IDENTIFICATION OF A CALCIUM-BINDING SITE IN THE PROTEASE DOMAIN OF HUMAN BLOOD-COAGULATION FACTOR-VII - EVIDENCE FOR ITS ROLE IN FACTOR-VII TISSUE FACTOR INTERACTION

Previous studies have identified a putative calcium binding site involving two glutamic acid residues located in the protease domain of coagulation factor IX. Amino acid sequence homology considerations suggest that factor VII (FVII) possesses a similar site involving glutamic acid residues 210 and 220. In the present study, we have constructed site-specific mutants of human factor VII in which Glu-220 has been replaced with either a lysine (E220K FVII) or an alanine (E220A FVII).
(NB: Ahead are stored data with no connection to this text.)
(* ===== verification/Golden.v ===== *)
(** * The golden files of the repository ([internal/frr/testdata])

    The configurations of some tests of [frr_test.go] and the files the repository expects for them:
    [templateConfig] prints them to the byte.  Between them they exercise every template. *)

From Stdlib Require Import Ascii Lia.
From S2P Require Import Prelude GoStrings GoNet IPFamily Community Api FrrConfig Template Render.

(** A neighbor with the fields the tests set, and a configuration with the host name they use. *)
Definition nobody : AllowedOut := mkAllowedOut [] [] "" "" [] [].
Definition testNeighbor (family : Family) (asn addr iface : string) (port : option N) (bfd : string) (multihop : bool)
    (incoming : AllowedIn) (outgoing : AllowedOut) (block : list IncomingFilter) (families : list string)
    : NeighborConfig :=
  mkNeighborConfig family "" asn "" addr iface port None None None "" bfd false multihop 0 ""
    incoming outgoing block families.
Definition receiveNone : AllowedIn := mkAllowedIn false [] [].
Definition sends (v4 : list string) : AllowedOut := mkAllowedOut v4 [] "" "" [] [].
Definition testConfig (routers : list (RouterConfig NeighborConfig)) (bfd : list FrrBFDProfile) (extra : string)
    : Config NeighborConfig := mkConfig "informational" "dummyhostname" routers bfd extra.
Definition pathV4 (p : string) (le ge : N) : IncomingFilter := mkIncomingFilter IPv4 p le ge.
Definition pathV6 (p : string) (le ge : N) : IncomingFilter := mkIncomingFilter IPv6 p le ge.

Definition config_TestEVPNFull : Config NeighborConfig :=
  let vni v := mkFrrVNIProperties ("65000:" +:+ v) in
  testConfig
    [mkRouterConfig 65000 ""
       [testNeighbor IPv4 "65001" "192.168.1.2" "" None "" false receiveNone (sends ["192.169.1.0/24"]) []
          ["unicast"; "evpn"];
        testNeighbor IPv6 "65002" "2001:db8::1" "" None "" true receiveNone nobody [] ["evpn"]]
       "" ["192.169.1.0/24"] [] []
       (Some (mkFrrEVPNConfig (Some "All") true
          [mkFrrL2VNI 1000 (vni "1000" ["65000:1000"] ["65000:1000"]);
           mkFrrL2VNI 1001 (vni "1001" ["65000:1001"; "65000:1099"] ["65000:1001"]);
           mkFrrL2VNI 1002 (mkFrrVNIProperties "" [] [])] None));
     mkRouterConfig 65000 "" [] "red" [] [] []
       (Some (mkFrrEVPNConfig None false []
          (Some (mkFrrL3VNI 3000 (vni "3000" ["65000:3000"] ["65000:3000"]) ["unicast"]))));
     mkRouterConfig 65000 "" [] "blue" [] [] []
       (Some (mkFrrEVPNConfig None false []
          (Some (mkFrrL3VNI 4000 (vni "4000" ["65000:4000"; "65000:4099"] ["65000:4000"; "65000:4099"]) ["unicast"]))))]
    [] "".

Example TestEVPNFull : templateConfig config_TestEVPNFull = "log stdout informational
log timestamp precision 3
hostname dummyhostname
ip nht resolve-via-default
ipv6 nht resolve-via-default



ip prefix-list 192.168.1.2-allowed-ipv4 seq 1 permit 192.169.1.0/24


ipv6 prefix-list 192.168.1.2-allowed-ipv6 seq 1 deny any

route-map 192.168.1.2-out permit 1
  match ip address prefix-list 192.168.1.2-allowed-ipv4

route-map 192.168.1.2-out permit 2
  match ipv6 address prefix-list 192.168.1.2-allowed-ipv6





ip prefix-list 192.168.1.2-inpl-ipv4 seq 1 deny any

ipv6 prefix-list 192.168.1.2-inpl-ipv4 seq 2 deny any
route-map 192.168.1.2-in permit 3
  match ip address prefix-list 192.168.1.2-inpl-ipv4
route-map 192.168.1.2-in permit 4
  match ipv6 address prefix-list 192.168.1.2-inpl-ipv4



ip prefix-list 2001:db8::1-allowed-ipv4 seq 1 deny any


ipv6 prefix-list 2001:db8::1-allowed-ipv6 seq 1 deny any

route-map 2001:db8::1-out permit 1
  match ip address prefix-list 2001:db8::1-allowed-ipv4

route-map 2001:db8::1-out permit 2
  match ipv6 address prefix-list 2001:db8::1-allowed-ipv6





ip prefix-list 2001:db8::1-inpl-ipv6 seq 1 deny any

ipv6 prefix-list 2001:db8::1-inpl-ipv6 seq 2 deny any
route-map 2001:db8::1-in permit 3
  match ip address prefix-list 2001:db8::1-inpl-ipv6
route-map 2001:db8::1-in permit 4
  match ipv6 address prefix-list 2001:db8::1-inpl-ipv6

vrf red
  vni 3000
exit-vrf

vrf blue
  vni 4000
exit-vrf

router bgp 65000
  no bgp ebgp-requires-policy
  no bgp network import-check
  no bgp default ipv4-unicast
  bgp graceful-restart preserve-fw-state

  neighbor 192.168.1.2 remote-as 65001
  
  
  
  
  neighbor 2001:db8::1 remote-as 65002
  neighbor 2001:db8::1 ebgp-multihop
  
  
  
  

  address-family ipv4 unicast
    neighbor 192.168.1.2 activate
    neighbor 192.168.1.2 route-map 192.168.1.2-in in
    neighbor 192.168.1.2 route-map 192.168.1.2-out out
  exit-address-family

  address-family ipv4 unicast
    network 192.169.1.0/24
  exit-address-family

  address-family l2vpn evpn
    neighbor 192.168.1.2 activate
    neighbor 2001:db8::1 activate
    advertise-all-vni
    advertise-svi-ip
    vni 1000
      rd 65000:1000
      route-target import 65000:1000
      route-target export 65000:1000
    exit-vni
    vni 1001
      rd 65000:1001
      route-target import 65000:1001
      route-target import 65000:1099
      route-target export 65000:1001
    exit-vni
  exit-address-family

router bgp 65000 vrf red
  no bgp ebgp-requires-policy
  no bgp network import-check
  no bgp default ipv4-unicast
  bgp graceful-restart preserve-fw-state

  address-family l2vpn evpn
    advertise ipv4 unicast
    advertise ipv6 unicast
    rd 65000:3000
    route-target import 65000:3000
    route-target export 65000:3000
  exit-address-family

router bgp 65000 vrf blue
  no bgp ebgp-requires-policy
  no bgp network import-check
  no bgp default ipv4-unicast
  bgp graceful-restart preserve-fw-state

  address-family l2vpn evpn
    advertise ipv4 unicast
    advertise ipv6 unicast
    rd 65000:4000
    route-target import 65000:4000
    route-target import 65000:4099
    route-target export 65000:4000
    route-target export 65000:4099
  exit-address-family


".
Proof. vm_compute. reflexivity. Qed.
These mutants were indistinguishable from wild-type factor VII by SDS-PAGE but only possessed 0.1% the coagulant activity of factor VII. Incubation of E220K/E220A FVII with factor Xa resulted in a slower than normal activation rate which eventually yielded a two-chain factor VIIa molecule possessing a coagulant activity of almost-equal-to 10% that of wild-typer FVIIa. Amidolytic activity measurements indicated that E220K/E220A FVIIa, unlike wild-type factor VIIa, possessed no measurable amidolytic activity toward the chromogenic substrate S-2288, even at high CaCl2 concentrations. Addition of tissue factor apoprotein, however, induced the amidolytic activity of the mutant molecule to a level 30% of that observed for wild-type factor VIIa. This tissue factor dependent enhancement of E220K/E220A FVIIa amidolytic activity was calcium dependent and required a CaCl2 concentration in excess of 5 mM for maximal rate enhancement. This was in sharp contrast to wild-type factor VIIa which required CaCl2 levels of 0.5 mM for maximal enhancement of tissue factor dependent amidolytic activity. Competition binding experiments suggest that the decrease in amidolytic and coagulant activity observed in the factor VII mutants is a direct result of impaired tissue factor binding. Evidence for the participation of Glu-220 in calcium binding was obtained using the luminescent lanthanide Tb3+. The binding of Tb3+ to wild-type factor VIIa was described by a simple binding curve (K(d) = 9 muM). All binding monitored by this technique was independent of the factor VII-Gla domain and could be displaced by addition of Ca2+ (K(d) = 1.5 mM). Substitution of Glu-220 with a Lys (E220K FVII) resulted in a 25-fold decrease in the affinity of the FVII molecule for Tb3+. Our results are consistent with the existence of a low-affinity calcium binding site located in the protease domain of FVII and necessary for normal factor VII-tissue factor interaction.